(** Whether the user's membership, if any, lets him see an event. *)
Definition membership_allows (visibility : string) (is_peeking : bool) (membership : json)
    : check_membership_return :=
  if jeqs membership Membership.JOIN then {| allowed := true; joined := true |}
  else if bool_decide (visibility = HistoryVisibility.JOINED) then {| allowed := false; joined := false |}
  else if bool_decide (visibility = HistoryVisibility.INVITED)
  then {| allowed := jeqs membership Membership.INVITE; joined := false |}
  else if bool_decide (visibility = HistoryVisibility.SHARED) && is_peeking
  then {| allowed := false; joined := false |}
  else {| allowed := true; joined := false |}.

Definition _check_membership (user_id : string) (e : event_object) (visibility : string)
    (state : StateMap event) (is_peeking : bool) : result check_membership_return :=
  let* own := own_membership (pdu e) user_id in
  if own : bool then
    let membership := one_of MEMBERSHIP_PRIORITY "leave" (oget (content (pdu e)) "membership" JNull) in
    let* prev := jget (oget (unsigned e) "prev_content" (JObj [])) "membership" JNull in
    let prev_membership := one_of MEMBERSHIP_PRIORITY "leave" prev in
    if bool_decide (membership = "leave")
       && (bool_decide (prev_membership = "join") || bool_decide (prev_membership = "invite"))
    then Ok {| allowed := true; joined := false |}
    else Ok (membership_allows visibility is_peeking
               (JStr (least MEMBERSHIP_PRIORITY membership prev_membership)))
  else
    match dget (EventTypes.Member, user_id) state with
    | Some m => let* m := membership m in Ok (membership_allows visibility is_peeking m)
    | None => Ok (membership_allows visibility is_peeking JNull)
    end.

(** [true] for [_CheckFilter.MAYBE_ALLOWED] *)
Definition _check_filter_send_to_client (e : event) (now : Z) (max_lifetime : option Z)
    (sender_ignored : bool) : bool :=
  if bool_decide (type e = Dummy) then false
  else if negb (is_state e) && sender_ignored then false
  else if bool_decide (type e = EventTypes.Aliases) then false
  else if negb (is_state e) then
    match max_lifetime with
    | Some max_lifetime => negb (origin_server_ts e <? now - max_lifetime)
    | None => true
    end
  else true.

Definition _check_client_allowed_to_see_event (user_id : string) (e : event_object) (now : Z)
    (filter_send_to_client is_peeking : bool) (always_include_ids : gset string)
    (sender_ignored : bool) (max_lifetime : option Z) (state : option (StateMap event))
    (sender_erased : bool) : result (option event_object) :=
  if filter_send_to_client && negb (_check_filter_send_to_client (pdu e) now max_lifetime sender_ignored)
  then Ok None
  else if bool_decide (event_id (pdu e) ∈ always_include_ids) then Ok (Some e)
  else if outlier (internal_metadata e) then
    let* own := own_membership (pdu e) user_id in Ok (if own : bool then Some e else None)
  else match state with
  | None => Err (PyException "Missing state for non-outlier event")
  | Some state =>
      let visibility := get_effective_room_visibility_from_state state in
      let* lax := if sender_erased then Ok false
                  else _check_history_visibility e visibility is_peeking in
      if lax : bool then Ok (Some e)
      else
        let* membership_result := _check_membership user_id e visibility state is_peeking in
        if negb (allowed membership_result) then Ok None
        else if sender_erased && negb (joined membership_result)
        then let* p := prune_object e in Ok (Some p)
        else Ok (Some e)
  end.
End objects.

____________________

Please copy each line of the material that has the string "outlier" somewhere in it.

  else if outlier (internal_metadata e) then
  | None => Err (PyException "Missing state for non-outlier event")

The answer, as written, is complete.